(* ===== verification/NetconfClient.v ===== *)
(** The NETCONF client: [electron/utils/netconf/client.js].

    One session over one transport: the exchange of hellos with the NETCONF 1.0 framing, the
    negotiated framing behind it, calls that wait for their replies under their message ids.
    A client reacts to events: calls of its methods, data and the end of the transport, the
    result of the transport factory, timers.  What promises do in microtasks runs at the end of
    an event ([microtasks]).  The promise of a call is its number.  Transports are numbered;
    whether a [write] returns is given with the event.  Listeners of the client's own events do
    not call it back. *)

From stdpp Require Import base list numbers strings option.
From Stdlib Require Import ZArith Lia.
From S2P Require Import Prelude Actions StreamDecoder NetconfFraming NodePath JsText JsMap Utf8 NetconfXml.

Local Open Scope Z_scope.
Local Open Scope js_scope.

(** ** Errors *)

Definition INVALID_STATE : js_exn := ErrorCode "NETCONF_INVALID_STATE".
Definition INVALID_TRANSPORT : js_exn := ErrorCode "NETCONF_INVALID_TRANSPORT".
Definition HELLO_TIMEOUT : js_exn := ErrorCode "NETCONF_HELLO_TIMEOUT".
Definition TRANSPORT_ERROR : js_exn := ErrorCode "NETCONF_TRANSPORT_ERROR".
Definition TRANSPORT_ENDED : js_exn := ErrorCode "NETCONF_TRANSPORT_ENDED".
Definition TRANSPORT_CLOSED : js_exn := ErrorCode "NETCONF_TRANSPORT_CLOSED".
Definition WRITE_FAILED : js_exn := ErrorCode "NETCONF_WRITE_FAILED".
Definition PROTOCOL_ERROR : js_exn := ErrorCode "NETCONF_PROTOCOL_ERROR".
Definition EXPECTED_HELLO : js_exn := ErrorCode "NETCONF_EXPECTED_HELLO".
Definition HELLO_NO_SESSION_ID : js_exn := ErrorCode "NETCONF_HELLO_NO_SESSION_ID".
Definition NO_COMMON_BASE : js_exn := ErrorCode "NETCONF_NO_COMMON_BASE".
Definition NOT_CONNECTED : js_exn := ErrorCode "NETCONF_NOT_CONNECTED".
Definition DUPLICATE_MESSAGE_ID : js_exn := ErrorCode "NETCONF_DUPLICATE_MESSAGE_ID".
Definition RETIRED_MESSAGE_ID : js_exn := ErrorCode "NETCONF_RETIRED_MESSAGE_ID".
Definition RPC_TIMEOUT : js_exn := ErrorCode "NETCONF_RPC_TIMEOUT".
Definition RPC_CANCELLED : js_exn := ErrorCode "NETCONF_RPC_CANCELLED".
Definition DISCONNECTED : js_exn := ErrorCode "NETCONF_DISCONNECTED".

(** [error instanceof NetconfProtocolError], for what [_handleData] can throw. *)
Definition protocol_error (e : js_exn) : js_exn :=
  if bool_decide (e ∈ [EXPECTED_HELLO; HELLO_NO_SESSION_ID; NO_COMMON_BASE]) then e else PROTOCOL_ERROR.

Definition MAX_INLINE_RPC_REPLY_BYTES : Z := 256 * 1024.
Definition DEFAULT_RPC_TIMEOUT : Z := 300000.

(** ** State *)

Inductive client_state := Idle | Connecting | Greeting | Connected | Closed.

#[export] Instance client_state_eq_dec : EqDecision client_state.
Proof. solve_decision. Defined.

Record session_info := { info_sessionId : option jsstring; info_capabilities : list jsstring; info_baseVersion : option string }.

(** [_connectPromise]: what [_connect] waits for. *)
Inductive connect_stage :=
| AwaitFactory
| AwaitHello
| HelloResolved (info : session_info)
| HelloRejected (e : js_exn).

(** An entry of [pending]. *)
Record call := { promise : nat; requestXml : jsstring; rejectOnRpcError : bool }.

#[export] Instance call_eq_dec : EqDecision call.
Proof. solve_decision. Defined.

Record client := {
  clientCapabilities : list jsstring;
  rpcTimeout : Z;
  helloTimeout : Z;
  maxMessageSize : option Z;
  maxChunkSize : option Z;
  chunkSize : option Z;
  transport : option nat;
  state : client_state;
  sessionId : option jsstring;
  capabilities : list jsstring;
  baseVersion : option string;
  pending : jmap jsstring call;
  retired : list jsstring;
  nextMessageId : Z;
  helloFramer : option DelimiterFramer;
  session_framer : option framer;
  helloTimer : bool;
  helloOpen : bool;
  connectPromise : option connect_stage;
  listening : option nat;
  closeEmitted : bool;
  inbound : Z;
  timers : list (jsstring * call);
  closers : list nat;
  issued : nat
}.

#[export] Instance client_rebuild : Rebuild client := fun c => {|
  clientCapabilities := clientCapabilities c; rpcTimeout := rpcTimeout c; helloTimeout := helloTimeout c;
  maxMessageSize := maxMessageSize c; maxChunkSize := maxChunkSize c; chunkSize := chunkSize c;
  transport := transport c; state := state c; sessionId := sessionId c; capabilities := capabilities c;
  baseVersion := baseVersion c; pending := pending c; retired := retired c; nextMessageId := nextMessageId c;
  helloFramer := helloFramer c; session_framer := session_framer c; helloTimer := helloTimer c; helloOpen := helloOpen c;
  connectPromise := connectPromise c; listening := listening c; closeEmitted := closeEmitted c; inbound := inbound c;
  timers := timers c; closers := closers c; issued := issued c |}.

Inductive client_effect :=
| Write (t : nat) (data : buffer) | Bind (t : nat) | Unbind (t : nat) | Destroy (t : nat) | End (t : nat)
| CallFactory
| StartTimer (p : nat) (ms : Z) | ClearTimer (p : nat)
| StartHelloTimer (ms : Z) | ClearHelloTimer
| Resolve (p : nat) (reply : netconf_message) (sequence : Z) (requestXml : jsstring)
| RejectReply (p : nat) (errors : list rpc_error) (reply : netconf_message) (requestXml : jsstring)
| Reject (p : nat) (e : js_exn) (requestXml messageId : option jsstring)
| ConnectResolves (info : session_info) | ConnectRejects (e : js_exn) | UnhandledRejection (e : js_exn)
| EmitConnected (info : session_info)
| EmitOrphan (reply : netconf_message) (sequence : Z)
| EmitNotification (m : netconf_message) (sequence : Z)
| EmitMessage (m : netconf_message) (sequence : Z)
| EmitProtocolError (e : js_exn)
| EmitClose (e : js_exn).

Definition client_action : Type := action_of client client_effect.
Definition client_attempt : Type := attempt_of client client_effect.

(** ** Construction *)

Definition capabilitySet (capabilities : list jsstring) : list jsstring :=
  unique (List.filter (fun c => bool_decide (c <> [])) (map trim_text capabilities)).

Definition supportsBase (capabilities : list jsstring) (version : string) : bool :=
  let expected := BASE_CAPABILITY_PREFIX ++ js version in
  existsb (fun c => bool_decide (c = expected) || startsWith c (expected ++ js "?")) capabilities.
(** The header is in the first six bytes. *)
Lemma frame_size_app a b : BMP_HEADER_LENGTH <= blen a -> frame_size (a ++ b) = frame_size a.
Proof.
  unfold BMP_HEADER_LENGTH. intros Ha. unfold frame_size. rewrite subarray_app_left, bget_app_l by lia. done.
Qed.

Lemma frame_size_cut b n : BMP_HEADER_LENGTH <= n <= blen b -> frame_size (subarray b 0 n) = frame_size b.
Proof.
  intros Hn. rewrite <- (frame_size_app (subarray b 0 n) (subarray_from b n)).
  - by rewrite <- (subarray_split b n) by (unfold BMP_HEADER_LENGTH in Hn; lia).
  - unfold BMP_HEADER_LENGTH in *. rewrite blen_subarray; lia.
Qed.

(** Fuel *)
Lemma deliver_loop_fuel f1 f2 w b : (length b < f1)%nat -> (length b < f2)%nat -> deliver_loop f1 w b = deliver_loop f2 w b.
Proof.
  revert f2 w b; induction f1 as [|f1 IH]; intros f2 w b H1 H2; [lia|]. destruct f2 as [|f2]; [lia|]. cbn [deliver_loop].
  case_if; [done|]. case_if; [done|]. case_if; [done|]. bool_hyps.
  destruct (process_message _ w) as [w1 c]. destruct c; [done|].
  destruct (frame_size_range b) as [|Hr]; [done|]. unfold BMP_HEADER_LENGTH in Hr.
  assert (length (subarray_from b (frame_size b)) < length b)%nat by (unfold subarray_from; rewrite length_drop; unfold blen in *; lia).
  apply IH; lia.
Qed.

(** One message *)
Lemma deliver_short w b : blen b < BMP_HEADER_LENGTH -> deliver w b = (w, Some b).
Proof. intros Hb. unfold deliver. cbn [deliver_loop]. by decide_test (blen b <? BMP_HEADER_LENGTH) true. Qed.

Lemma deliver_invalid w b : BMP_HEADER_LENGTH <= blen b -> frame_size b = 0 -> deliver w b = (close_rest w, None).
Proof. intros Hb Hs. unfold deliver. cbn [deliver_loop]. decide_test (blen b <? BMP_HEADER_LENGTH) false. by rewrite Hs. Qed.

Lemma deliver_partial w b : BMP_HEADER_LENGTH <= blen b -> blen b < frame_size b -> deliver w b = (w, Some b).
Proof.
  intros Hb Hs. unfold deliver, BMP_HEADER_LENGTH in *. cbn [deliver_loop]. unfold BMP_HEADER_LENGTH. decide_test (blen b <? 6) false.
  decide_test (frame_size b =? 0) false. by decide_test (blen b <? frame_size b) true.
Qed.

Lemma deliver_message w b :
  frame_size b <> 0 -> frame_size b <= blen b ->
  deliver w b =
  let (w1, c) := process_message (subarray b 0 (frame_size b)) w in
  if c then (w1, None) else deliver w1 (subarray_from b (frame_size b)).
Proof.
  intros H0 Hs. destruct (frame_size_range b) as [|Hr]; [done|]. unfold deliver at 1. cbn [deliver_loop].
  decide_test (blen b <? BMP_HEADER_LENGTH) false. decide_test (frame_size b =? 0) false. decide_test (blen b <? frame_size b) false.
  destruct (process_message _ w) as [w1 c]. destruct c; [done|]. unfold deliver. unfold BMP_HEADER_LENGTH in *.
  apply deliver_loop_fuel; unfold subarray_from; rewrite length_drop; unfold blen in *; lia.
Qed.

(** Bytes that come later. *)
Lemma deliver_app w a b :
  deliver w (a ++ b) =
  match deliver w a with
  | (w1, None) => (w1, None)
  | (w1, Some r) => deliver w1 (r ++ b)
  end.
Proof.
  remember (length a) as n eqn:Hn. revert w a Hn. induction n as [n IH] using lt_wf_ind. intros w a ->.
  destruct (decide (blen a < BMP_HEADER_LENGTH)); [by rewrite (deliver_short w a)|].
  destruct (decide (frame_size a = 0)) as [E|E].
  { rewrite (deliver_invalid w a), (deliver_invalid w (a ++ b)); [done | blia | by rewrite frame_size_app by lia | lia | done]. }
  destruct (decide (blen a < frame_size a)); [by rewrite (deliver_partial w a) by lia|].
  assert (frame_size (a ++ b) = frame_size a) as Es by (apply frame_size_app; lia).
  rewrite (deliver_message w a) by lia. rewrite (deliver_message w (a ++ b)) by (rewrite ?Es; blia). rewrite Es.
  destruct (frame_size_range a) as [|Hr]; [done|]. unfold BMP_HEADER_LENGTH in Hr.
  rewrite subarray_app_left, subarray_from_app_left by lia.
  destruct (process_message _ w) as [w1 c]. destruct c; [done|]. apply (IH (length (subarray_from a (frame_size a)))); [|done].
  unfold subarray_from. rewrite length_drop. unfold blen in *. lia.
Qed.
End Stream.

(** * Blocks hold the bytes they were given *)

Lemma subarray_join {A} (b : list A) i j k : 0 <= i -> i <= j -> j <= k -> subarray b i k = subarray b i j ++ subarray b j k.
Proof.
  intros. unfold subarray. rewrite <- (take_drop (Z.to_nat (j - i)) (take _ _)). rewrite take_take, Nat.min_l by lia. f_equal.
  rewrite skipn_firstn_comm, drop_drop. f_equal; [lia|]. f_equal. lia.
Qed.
...
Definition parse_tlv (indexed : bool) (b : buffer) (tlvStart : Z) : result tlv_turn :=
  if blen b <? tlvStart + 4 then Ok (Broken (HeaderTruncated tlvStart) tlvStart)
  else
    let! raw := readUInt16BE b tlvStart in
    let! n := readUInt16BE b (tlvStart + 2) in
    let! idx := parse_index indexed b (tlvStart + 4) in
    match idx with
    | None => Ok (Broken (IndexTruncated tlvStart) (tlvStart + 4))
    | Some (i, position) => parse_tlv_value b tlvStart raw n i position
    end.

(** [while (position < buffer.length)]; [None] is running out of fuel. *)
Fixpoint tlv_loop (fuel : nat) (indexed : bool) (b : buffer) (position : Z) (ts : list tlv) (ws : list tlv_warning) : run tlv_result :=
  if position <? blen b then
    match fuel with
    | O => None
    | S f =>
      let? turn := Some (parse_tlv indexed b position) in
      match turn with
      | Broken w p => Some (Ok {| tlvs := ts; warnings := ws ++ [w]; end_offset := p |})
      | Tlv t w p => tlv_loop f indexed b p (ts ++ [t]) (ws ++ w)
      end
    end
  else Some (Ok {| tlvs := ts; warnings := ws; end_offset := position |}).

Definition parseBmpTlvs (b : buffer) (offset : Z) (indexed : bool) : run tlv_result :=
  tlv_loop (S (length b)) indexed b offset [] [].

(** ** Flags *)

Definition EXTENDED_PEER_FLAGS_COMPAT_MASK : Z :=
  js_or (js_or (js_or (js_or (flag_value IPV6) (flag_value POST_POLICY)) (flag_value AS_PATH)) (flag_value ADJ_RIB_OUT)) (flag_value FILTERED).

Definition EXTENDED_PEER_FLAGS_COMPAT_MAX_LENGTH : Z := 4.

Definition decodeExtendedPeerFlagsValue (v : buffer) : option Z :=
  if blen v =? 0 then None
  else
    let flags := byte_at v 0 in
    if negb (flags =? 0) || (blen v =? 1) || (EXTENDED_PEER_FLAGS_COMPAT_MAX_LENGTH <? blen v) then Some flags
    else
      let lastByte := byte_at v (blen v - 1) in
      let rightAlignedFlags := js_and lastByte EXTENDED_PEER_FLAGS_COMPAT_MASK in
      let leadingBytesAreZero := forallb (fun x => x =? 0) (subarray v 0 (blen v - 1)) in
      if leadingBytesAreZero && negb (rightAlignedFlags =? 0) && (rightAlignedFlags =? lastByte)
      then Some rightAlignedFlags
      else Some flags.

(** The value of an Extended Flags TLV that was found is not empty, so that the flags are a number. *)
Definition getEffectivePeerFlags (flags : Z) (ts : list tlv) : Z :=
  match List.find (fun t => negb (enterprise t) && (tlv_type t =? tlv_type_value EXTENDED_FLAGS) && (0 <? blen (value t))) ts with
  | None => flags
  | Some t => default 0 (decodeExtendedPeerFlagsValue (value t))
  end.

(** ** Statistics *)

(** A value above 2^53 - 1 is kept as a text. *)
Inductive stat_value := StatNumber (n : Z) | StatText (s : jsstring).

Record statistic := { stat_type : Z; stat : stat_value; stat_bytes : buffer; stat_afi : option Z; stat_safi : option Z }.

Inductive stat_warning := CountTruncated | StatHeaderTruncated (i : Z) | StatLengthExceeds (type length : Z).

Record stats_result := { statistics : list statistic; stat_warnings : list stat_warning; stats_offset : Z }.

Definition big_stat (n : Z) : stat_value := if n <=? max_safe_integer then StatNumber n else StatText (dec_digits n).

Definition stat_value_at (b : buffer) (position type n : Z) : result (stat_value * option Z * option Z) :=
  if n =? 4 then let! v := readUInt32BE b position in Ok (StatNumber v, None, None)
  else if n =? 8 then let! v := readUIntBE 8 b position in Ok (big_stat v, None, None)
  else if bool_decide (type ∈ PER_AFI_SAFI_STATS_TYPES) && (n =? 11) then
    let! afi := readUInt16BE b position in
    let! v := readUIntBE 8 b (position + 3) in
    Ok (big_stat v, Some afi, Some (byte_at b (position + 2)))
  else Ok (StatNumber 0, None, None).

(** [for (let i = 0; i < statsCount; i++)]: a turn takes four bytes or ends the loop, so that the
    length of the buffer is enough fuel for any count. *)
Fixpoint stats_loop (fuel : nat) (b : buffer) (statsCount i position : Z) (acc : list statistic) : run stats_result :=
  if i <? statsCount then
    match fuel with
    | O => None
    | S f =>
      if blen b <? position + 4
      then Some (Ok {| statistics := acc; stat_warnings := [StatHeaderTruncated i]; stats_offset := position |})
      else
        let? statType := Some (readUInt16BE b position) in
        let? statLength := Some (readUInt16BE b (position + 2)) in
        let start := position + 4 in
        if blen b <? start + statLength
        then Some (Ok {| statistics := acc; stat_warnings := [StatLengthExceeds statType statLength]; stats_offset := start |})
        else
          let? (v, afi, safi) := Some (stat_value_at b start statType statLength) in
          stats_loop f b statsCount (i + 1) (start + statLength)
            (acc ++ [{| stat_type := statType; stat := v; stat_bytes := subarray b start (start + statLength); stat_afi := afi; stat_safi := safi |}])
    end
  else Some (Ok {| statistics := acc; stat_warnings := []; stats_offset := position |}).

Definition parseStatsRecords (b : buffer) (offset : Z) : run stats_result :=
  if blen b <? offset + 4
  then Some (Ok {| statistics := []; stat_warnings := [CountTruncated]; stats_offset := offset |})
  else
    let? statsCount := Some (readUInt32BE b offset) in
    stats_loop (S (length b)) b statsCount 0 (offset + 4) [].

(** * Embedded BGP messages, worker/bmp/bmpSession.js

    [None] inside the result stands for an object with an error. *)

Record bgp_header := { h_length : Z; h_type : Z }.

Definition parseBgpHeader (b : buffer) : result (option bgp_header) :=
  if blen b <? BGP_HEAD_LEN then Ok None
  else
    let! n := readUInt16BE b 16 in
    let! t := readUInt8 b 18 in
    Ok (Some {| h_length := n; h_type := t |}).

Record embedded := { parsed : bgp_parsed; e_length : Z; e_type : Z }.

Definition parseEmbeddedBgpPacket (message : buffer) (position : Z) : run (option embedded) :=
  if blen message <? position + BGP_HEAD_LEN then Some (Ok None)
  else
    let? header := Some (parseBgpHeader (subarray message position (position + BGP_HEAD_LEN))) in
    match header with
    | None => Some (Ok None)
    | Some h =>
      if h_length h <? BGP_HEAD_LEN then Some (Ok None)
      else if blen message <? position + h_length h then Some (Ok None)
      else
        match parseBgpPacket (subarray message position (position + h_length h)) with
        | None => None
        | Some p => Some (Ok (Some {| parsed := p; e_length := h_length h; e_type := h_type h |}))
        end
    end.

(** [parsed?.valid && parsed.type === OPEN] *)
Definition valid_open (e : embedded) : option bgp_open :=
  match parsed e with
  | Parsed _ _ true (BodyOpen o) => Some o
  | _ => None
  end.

▸ **Assignment**:
What you give back should be exactly the lines of the data above from the line with "(* ===== verification/NetconfClient.v" through the line with "an event ([microtasks]).", both of those included, and nothing more.

▸ **Reply**:
(* ===== verification/NetconfClient.v ===== *)
(** The NETCONF client: [electron/utils/netconf/client.js].

    One session over one transport: the exchange of hellos with the NETCONF 1.0 framing, the
    negotiated framing behind it, calls that wait for their replies under their message ids.
    A client reacts to events: calls of its methods, data and the end of the transport, the
    result of the transport factory, timers.  What promises do in microtasks runs at the end of
    an event ([microtasks]).  The promise of a call is its number.  Transports are numbered;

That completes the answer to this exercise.